HIV and STD data show that these institutions typically are located in counties in which there are high rates of HIV and STDs, Gray explains. "When you look at who these communities are, you see they are communities of color; and when you look at the data in general and see who is disproportionately affected by this disease, you see they are communities of color. It only makes sense to go to these universities and ask them to use the strength they have to not only focus on student populations, but in time, to work with us in reaching the larger populations around their campus," she says.
North Carolina public health officials contacted the 11 black colleges and the one Native American college in the state and began to work with them to enhance on-campus counseling and testing options and prevention education.

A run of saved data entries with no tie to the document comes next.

(** A chain from which [x] is taken: what [x] points to is linked past it. *)
Definition relink_next (o : option nat) (v : option nat) (f : nat -> option nat) : nat -> option nat :=
  match o with Some i => fset i v f | None => f end.
Lemma chain_remove nx pv l1 x l2 : NoDup (l1 ++ x :: l2) ->
  seg nx pv None (l1 ++ x :: l2) None ->
  pv x = last l1 /\ nx x = hd_error l2 /\
  seg (relink_next (last l1) (hd_error l2) nx) (relink_next (hd_error l2) (last l1) pv) None (l1 ++ l2) None.
Proof.
  intros Hn Hs. rewrite seg_app in Hs. cbn [hd_or seg] in Hs. destruct Hs as (H1 & H2 & H3 & H4).
  apply NoDup_app in Hn as (Hn1 & Hd & Hn2). apply NoDup_cons in Hn2 as [Hx2 Hn2].
  assert (last_or None l1 = last l1) as El by (unfold last_or; by destruct (last l1)).
  assert (hd_or None l2 = hd_error l2) as Eh by (by destruct l2).
  rewrite El in H2. rewrite Eh in H3. split; [done|]. split; [done|].
  rewrite seg_app, El, Eh.
  assert (forall i, i ∈ l1 -> i ∉ l2) as Hd' by (intros i Hi Hi2; apply (Hd i Hi); by right).
  split.
  - destruct (last l1) as [b|] eqn:Eb; cbn [relink_next].
    + assert (exists l0, l1 = l0 ++ [b]) as [l0 ->] by (by apply last_Some).
      apply (seg_ext (fset b (hd_error l2) nx) pv).
      { intros i Hi. split; [done|]. destruct (hd_error l2) as [a|] eqn:Ea; [|done]. cbn. apply fset_ne.
        intros ->. destruct l2; [done|]. injection Ea as ->. apply (Hd' a Hi). left. }
      apply (seg_last _ _ _ _ _ (Some x)); [|done]. apply NoDup_app in Hn1 as (_ & Hn1 & _). intros Hin. apply (Hn1 b Hin). left.
    + apply last_None in Eb. by subst.
  - destruct l2 as [|a l2]; [done|]. cbn [hd_error relink_next].
    apply (seg_ext nx (fset a (last l1) pv)).
    { intros i Hi. split; [|done]. destruct (last l1) as [b|] eqn:Eb; [|done]. cbn. apply fset_ne.
      intros ->. apply (Hd' b); [|done]. by apply last_Some_elem_of. }
    apply (seg_first _ _ (Some x)); [|done]. by apply NoDup_cons in Hn2 as [? _].
Qed.
(** A chain with [x] in front. *)
Lemma chain_insert nx pv x l : x ∉ l -> NoDup l -> seg nx pv None l None ->
  seg (fset x (hd_error l) nx) (relink_next (hd_error l) (Some x) (fset x None pv)) None (x :: l) None.
Proof.
  intros Hx Hn Hs. cbn [seg]. rewrite fset_eq. split; [|split; [by destruct l|]].
  - destruct l as [|a l]; cbn [hd_error relink_next]; [by rewrite fset_eq|]. rewrite fset_ne by (intros ->; apply Hx; left).
    by rewrite fset_eq.
  - destruct l as [|a l]; [done|]. cbn [hd_error relink_next]. apply NoDup_cons in Hn as [Ha _].
    apply (seg_first _ _ None); [done|]. by apply seg_fset.
Qed.

(** ** The links of all buffers at once *)
Record links : Type := mk_links {
  nf : nat -> option nat;
  pf : nat -> option nat;
  nh : nat -> option nat;
  ph : nat -> option nat
}.
Definition set_nf (i : nat) (v : option nat) (L : links) : links := mk_links (fset i v (nf L)) (pf L) (nh L) (ph L).
Definition set_pf (i : nat) (v : option nat) (L : links) : links := mk_links (nf L) (fset i v (pf L)) (nh L) (ph L).
Definition set_nh (i : nat) (v : option nat) (L : links) : links := mk_links (nf L) (pf L) (fset i v (nh L)) (ph L).
Definition set_ph (i : nat) (v : option nat) (L : links) : links := mk_links (nf L) (pf L) (nh L) (fset i v (ph L)).
Definition linked_as (L : links) (i : nat) (b : buffer_head) : Prop :=
  b_next_free b = nf L i /\ b_prev_free b = pf L i /\ b_next b = nh L i /\ b_prev b = ph L i.
(** A buffer but for its links. *)
Definition core (b : buffer_head) : buffer_head :=
  b <| b_next_free := None |> <| b_prev_free := None |> <| b_next := None |> <| b_prev := None |>.

(** [s] is [s0] with its buffers linked as [L] says. *)
Record rep (s0 : fs) (L : links) (s : fs) : Prop := {
  rep_links i b : bufs s !! i = Some b -> linked_as L i b;
  rep_core i : core <$> bufs s !! i = core <$> bufs s0 !! i;
  rep_rest : s = s0 <| bufs := bufs s |> <| free_list := free_list s |> <| hash_table := hash_table s |> <| null_b_prev := null_b_prev s |>
}.
(** The lists and the table start where they did. *)
Definition same_heads (s s' : fs) : Prop := free_list s' = free_list s /\ hash_table s' = hash_table s.

Lemma rep_get s0 L s i b0 : rep s0 L s -> bufs s0 !! i = Some b0 ->
  exists b, bufs s !! i = Some b /\ core b = core b0 /\ linked_as L i b.
Proof.
  intros [H1 H2 _] Hb. specialize (H2 i). rewrite Hb in H2. destruct (bufs s !! i) as [b|] eqn:Eb; [|done].
  apply (inj Some) in H2. exists b. split; [done|]. split; [done|]. by apply H1.
Qed.
Lemma wp_get_rep s0 L s i b0 Q : rep s0 L s -> bufs s0 !! i = Some b0 ->
  (forall b, core b = core b0 -> linked_as L i b -> Q b s) -> wp (get_buf i) Q s.
Proof.
  intros Hr Hb HQ. destruct (rep_get s0 L s i b0 Hr Hb) as (b & H1 & H2 & H3).
  unfold wp. rewrite (get_buf_run s i b H1). auto.
Qed.
(** A write to the links of buffer [i]. *)
Lemma wp_mod_rep s0 L L' s i b0 f (Q : unit -> fs -> Prop) : rep s0 L s -> bufs s0 !! i = Some b0 ->
  (forall b, core (f b) = core b) -> (forall b, linked_as L i b -> linked_as L' i (f b)) ->
  (forall j b, j <> i -> linked_as L j b -> linked_as L' j b) ->
  (forall s', rep s0 L' s' -> same_heads s s' -> Q tt s') -> wp (mod_buf i f) Q s.
Proof.
  intros Hr Hb Hf Hi Hj HQ. destruct (rep_get s0 L s i b0 Hr Hb) as (b & H1 & H2 & H3).
  unfold wp. rewrite (mod_buf_run s i b f H1). apply HQ; [|done]. destruct Hr as [R1 R2 R3].
  pose proof (lookup_lt_Some _ _ _ H1) as Hlt. constructor.
  - intros j c Hc. cbn in Hc. destruct (decide (j = i)) as [->|Hne].
    + rewrite list_lookup_insert_eq in Hc by done. injection Hc as <-. by apply Hi.
    + rewrite list_lookup_insert_ne in Hc by done. apply Hj; [done|]. by apply R1.
  - intros j. cbn. destruct (decide (j = i)) as [->|Hne].
    + rewrite list_lookup_insert_eq by done. cbn. rewrite Hf, H2, Hb. done.
    + by rewrite list_lookup_insert_ne.
  - rewrite R3. done.
Qed.

Ltac link_case :=
  intros; unfold linked_as in *; unfold set_nf, set_pf, set_nh, set_ph; cbn in *;
  rewrite ?fset_eq, ?fset_ne by done; naive_solver.
Lemma wp_set_nf s0 L s i b0 v (Q : unit -> fs -> Prop) : rep s0 L s -> bufs s0 !! i = Some b0 ->
  (forall s', rep s0 (set_nf i v L) s' -> same_heads s s' -> Q tt s') ->
  wp (mod_buf i (fun x => x <| b_next_free := v |>)) Q s.
Proof. intros Hr Hb HQ. eapply (wp_mod_rep s0 L (set_nf i v L)); [done..|link_case|link_case|done]. Qed.
Lemma wp_set_pf s0 L s i b0 v (Q : unit -> fs -> Prop) : rep s0 L s -> bufs s0 !! i = Some b0 ->
  (forall s', rep s0 (set_pf i v L) s' -> same_heads s s' -> Q tt s') ->
  wp (mod_buf i (fun x => x <| b_prev_free := v |>)) Q s.
Proof. intros Hr Hb HQ. eapply (wp_mod_rep s0 L (set_pf i v L)); [done..|link_case|link_case|done]. Qed.
Lemma wp_set_nh s0 L s i b0 v (Q : unit -> fs -> Prop) : rep s0 L s -> bufs s0 !! i = Some b0 ->
  (forall s', rep s0 (set_nh i v L) s' -> same_heads s s' -> Q tt s') ->
  wp (mod_buf i (fun x => x <| b_next := v |>)) Q s.
Proof. intros Hr Hb HQ. eapply (wp_mod_rep s0 L (set_nh i v L)); [done..|link_case|link_case|done]. Qed.
Lemma wp_set_ph s0 L s i b0 v (Q : unit -> fs -> Prop) : rep s0 L s -> bufs s0 !! i = Some b0 ->
  (forall s', rep s0 (set_ph i v L) s' -> same_heads s s' -> Q tt s') ->
  wp (mod_buf i (fun x => x <| b_prev := v |>)) Q s.
Proof. intros Hr Hb HQ. eapply (wp_mod_rep s0 L (set_ph i v L)); [done..|link_case|link_case|done]. Qed.
Lemma wp_set_chain s0 L s i b0 (Q : unit -> fs -> Prop) : rep s0 L s -> bufs s0 !! i = Some b0 ->
  (forall s', rep s0 (set_nh i None (set_ph i None L)) s' -> same_heads s s' -> Q tt s') ->
  wp (mod_buf i (fun x => x <| b_prev := None |> <| b_next := None |>)) Q s.
Proof. intros Hr Hb HQ. eapply (wp_mod_rep s0 L (set_nh i None (set_ph i None L))); [done..|link_case|link_case|done]. Qed.

Definition opt_links (f : nat -> links -> links) (o : option nat) (L : links) : links :=
  match o with Some i => f i L | None => L end.
(** What the two routines do to the links. *)
Definition remove_links (p n : nat) (o1 o2 : option nat) (L : links) : links :=
  set_pf n (Some p) (set_nf p (Some n)
    (opt_links (fun i => set_nh i o2) o1 (opt_links (fun i => set_ph i o1) o2 L))).
Definition insert_links (bh f p : nat) (h : option nat) (dev : bool) (L : links) : links :=
  let L := set_nh bh None (set_ph bh None (set_pf f (Some bh) (set_nf p (Some bh)
             (set_pf bh (Some p) (set_nf bh (Some f) L))))) in
  if dev then opt_links (fun i => set_ph i (Some bh)) h (set_nh bh h L) else L.

Lemma wp_hash s dev block h Q : hash_table s !! hashfn dev block = Some h -> Q h s -> wp (hash dev block) Q s.
Proof. intros H HQ. unfold wp, hash, bind, get. by rewrite H. Qed.
Lemma wp_set_hash s0 L s dev block h v (Q : unit -> fs -> Prop) : rep s0 L s -> hash_table s !! hashfn dev block = Some h ->
  (forall s', rep s0 L s' -> free_list s' = free_list s -> hash_table s' = <[hashfn dev block := v]> (hash_table s) -> Q tt s') ->
  wp (set_hash dev block v) Q s.
Proof.
  intros [R1 R2 R3] H HQ. unfold set_hash. apply wp_bind. apply (wp_hash _ _ _ _ _ H). apply HQ; [|done..].
  constructor; [exact R1|exact R2|]. rewrite R3. done.
Qed.
Lemma wp_set_free s0 L s n (Q : unit -> fs -> Prop) : rep s0 L s ->
  (forall s', rep s0 L s' -> free_list s' = n -> hash_table s' = hash_table s -> Q tt s') ->
  wp (modify (fun s => s <| free_list := n |>)) Q s.
Proof. intros [R1 R2 R3] HQ. apply HQ; [|done..]. constructor; [exact R1|exact R2|]. rewrite R3. done. Qed.
Lemma wp_set_null s0 L s v (Q : unit -> fs -> Prop) : rep s0 L s ->
  (forall s', rep s0 L s' -> same_heads s s' -> Q tt s') ->
  wp (modify (fun s => s <| null_b_prev := v |>)) Q s.
Proof. intros [R1 R2 R3] HQ. apply HQ; [|done..]. constructor; [exact R1|exact R2|]. rewrite R3. done. Qed.

Lemma buffer_core_fields b b0 : core b = core b0 ->
  b_data b = b_data b0 /\ b_blocknr b = b_blocknr b0 /\ b_dev b = b_dev b0 /\ b_uptodate b = b_uptodate b0 /\
  b_dirt b = b_dirt b0 /\ b_count b = b_count b0 /\ b_lock b = b_lock b0.
Proof. destruct b, b0. unfold core, upd, upd_b_next_free, upd_b_prev_free, upd_b_next, upd_b_prev. cbn. intros [=]. by subst. Qed.
Lemma core_intro b b0 : b_data b = b_data b0 -> b_blocknr b = b_blocknr b0 -> b_dev b = b_dev b0 -> b_uptodate b = b_uptodate b0 ->
  b_dirt b = b_dirt b0 -> b_count b = b_count b0 -> b_lock b = b_lock b0 -> core b = core b0.
Proof. destruct b, b0. cbn. intros. by subst. Qed.
Definition here (s : fs) (o : option nat) : Prop := match o with Some i => is_Some (bufs s !! i) | None => True end.

Lemma remove_run s0 L s bh b0 p n h (Q : unit -> fs -> Prop) :
  rep s0 L s -> bufs s0 !! bh = Some b0 ->
  nf L bh = Some n -> pf L bh = Some p -> is_Some (bufs s0 !! p) -> is_Some (bufs s0 !! n) -> p <> bh -> n <> bh ->
  here s0 (ph L bh) -> here s0 (nh L bh) -> ph L bh <> Some bh -> nh L bh <> Some bh ->
  hash_table s !! hashfn (b_dev b0) (b_blocknr b0) = Some h ->
  (forall s', rep s0 (remove_links p n (ph L bh) (nh L bh) L) s' ->
     free_list s' = (if Nat.eqb (free_list s) bh then n else free_list s) ->
     hash_table s' = (if bool_decide (h = Some bh) then <[hashfn (b_dev b0) (b_blocknr b0) := nh L bh]> (hash_table s) else hash_table s) ->
     Q tt s') ->
  wp (remove_from_queues bh) Q s.
Proof.
  intros Hr Hb Hn Hp [bp Hbp] [bn Hbn] Hpb Hnb Ho1 Ho2 Hs1 Hs2 Hh HQ. unfold remove_from_queues.
  set (o1 := ph L bh) in *. set (o2 := nh L bh) in *.
  apply wp_bind. eapply (wp_get_rep _ _ _ _ b0); [done..|]. intros b _ (_ & _ & E2 & E1). fold o2 in E2. fold o1 in E1. rewrite E1, E2.
  apply wp_bind.
  assert (forall s', rep s0 (opt_links (fun i => set_ph i o1) o2 L) s' -> same_heads s s' ->
    wp (b <- get_buf bh ;;
        match b_prev b with Some p => mod_buf p (fun x => x <| b_next := b_next b |>) | None => ret tt end) (fun _ s'' =>
      rep s0 (opt_links (fun i => set_nh i o2) o1 (opt_links (fun i => set_ph i o1) o2 L)) s'' /\ same_heads s s'') s') as Hstep2.
  { intros s1 H1 Hs. apply wp_bind. eapply (wp_get_rep _ _ _ _ b0); [done..|]. intros b1 _ (_ & _ & E3 & E4).
    assert (b_next b1 = o2 /\ b_prev b1 = o1) as [-> ->].
    { rewrite E3, E4. destruct o2 as [j|] eqn:Eo; cbn; split; try exact Eo; [|done]. by rewrite fset_ne by congruence. }
    destruct o1 as [i|]; [|done]. destruct Ho1 as [bi Hbi]. eapply (wp_set_nh _ _ _ _ bi); [done..|]. intros s2 H2 Hs'.
    split; [done|]. destruct Hs, Hs'. split; congruence. }
  match type of Hstep2 with forall s', _ -> _ -> wp _ ?Q2 _ =>
    assert (wp (match o2 with Some n => mod_buf n (fun x => x <| b_prev := o1 |>) | None => ret tt end)
      (fun _ s' => rep s0 (opt_links (fun i => set_ph i o1) o2 L) s' /\ same_heads s s') s) as Hstep1 end.
  { destruct o2 as [i|]; [|done]. destruct Ho2 as [bi Hbi]. by eapply (wp_set_ph _ _ _ _ bi). }
  eapply wp_mono; [exact Hstep1|]. cbv beta. intros [] s1 [H1 Hs1']. clear Hstep1.
  specialize (Hstep2 s1 H1 Hs1'). set (L2 := opt_links (fun i => set_nh i o2) o1 _) in *.
  assert (nf L2 = nf L /\ pf L2 = pf L /\ nh L2 bh = o2) as (F1 & F2 & F3).
  { unfold L2. destruct o1 as [i|] eqn:Eo1, o2 as [j|] eqn:Eo2; cbn; repeat split; try exact Eo2; by rewrite fset_ne by congruence. }
  apply (wp_bind (S := fs)) in Hstep2. apply wp_bind. eapply wp_mono; [exact Hstep2|]. cbv beta.
  intros b1 s1' Hstep. apply wp_bind. eapply wp_mono; [exact Hstep|]. cbv beta. intros [] s2 [H2 Hs2']. clear Hstep Hstep2.
  apply wp_bind. eapply (wp_get_rep _ _ _ _ b0); [done..|]. intros b2 Ec (E5 & E6 & E7 & _).
  apply buffer_core_fields in Ec as (_ & Eb & Ed & _). rewrite Ed, Eb, E5, E6, E7, F1, F2, F3, Hn, Hp.
  destruct Hs2' as [Hf2 Hh2].
  apply wp_bind. apply (wp_hash _ _ _ h); [by rewrite Hh2|].
  apply wp_bind. set (T := if bool_decide (h = Some bh) then _ else _) in HQ.
  assert (wp (when (bool_decide (h = Some bh)) (set_hash (b_dev b0) (b_blocknr b0) o2))
    (fun _ s' => rep s0 L2 s' /\ free_list s' = free_list s /\ hash_table s' = T) s2) as Hw.
  { unfold T. destruct (bool_decide _); cbn [when]; [|done]. eapply (wp_set_hash _ _ _ _ _ h); [done|by rewrite Hh2|].
    intros s3 H3 Hf3 Hh3. rewrite Hf3, Hh3, Hh2. done. }
  eapply wp_mono; [exact Hw|]. cbv beta. intros [] s3 (H3 & Hf3 & Hh3). clear Hw.
  apply wp_bind. eapply (wp_set_nf _ _ _ _ bp); [done..|]. intros s4 H4 [Hf4 Hh4].
  apply wp_bind. eapply (wp_get_rep _ _ _ _ b0); [done..|]. intros b4 _ (E8 & E9 & _). cbn in E8, E9.
  rewrite fset_ne in E8 by congruence. rewrite E8, E9, F1, F2, Hn, Hp. apply wp_bind. apply (wp_deref _ _ _ n); [done|].
  apply wp_bind. eapply (wp_set_pf _ _ _ _ bn); [done..|]. intros s5 H5 [Hf5 Hh5].
  apply wp_bind. change (wp _ ?P ?s) with (P s s). cbv beta.
  replace (free_list s5) with (free_list s) by congruence.
  assert (hash_table s5 = T) as HT by congruence.
  destruct (Nat.eqb (free_list s) bh); cbn [when]; [|by apply HQ; [|congruence|]].
  apply wp_bind. eapply (wp_get_rep _ _ _ _ b0); [done..|]. intros b6 _ (E10 & _). cbn in E10.
  rewrite fset_ne in E10 by congruence. rewrite E10, F1, Hn. apply wp_bind. apply (wp_deref _ _ _ n); [done|].
  eapply wp_set_free; [done|]. intros s7 H7 Hf7 Hh7. apply HQ; [done|done|]. congruence.
Qed.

While public health officials anticipate that this program will have a positive impact on the HIV epidemic’s spread among college students, they also plan to implement changes suggested by the CDC after the investigators have completed their research and report.
1. Pilcher C, McPherson JT, Leone PA, et al. Real-time, universal screening for acute and early HIV infection in a routine HIV counseling and testing population using multistage pooling and RNA PCR: Cost-effective, specific, and feasible. Presented at the 9th Conference on Retroviruses and Opportunistic Infections. Seattle; February 2002. Poster 359-M.
2. Hightow LB, Leone PA, MacDonald P, et al. Are colleges high transmission areas in the rural Southeast? Insights from acute HIV surveillance. Presented at the 41st annual meeting of the Infectious Diseases Society of America. San Diego; Oct. 9-12, 2003. Abstract 608.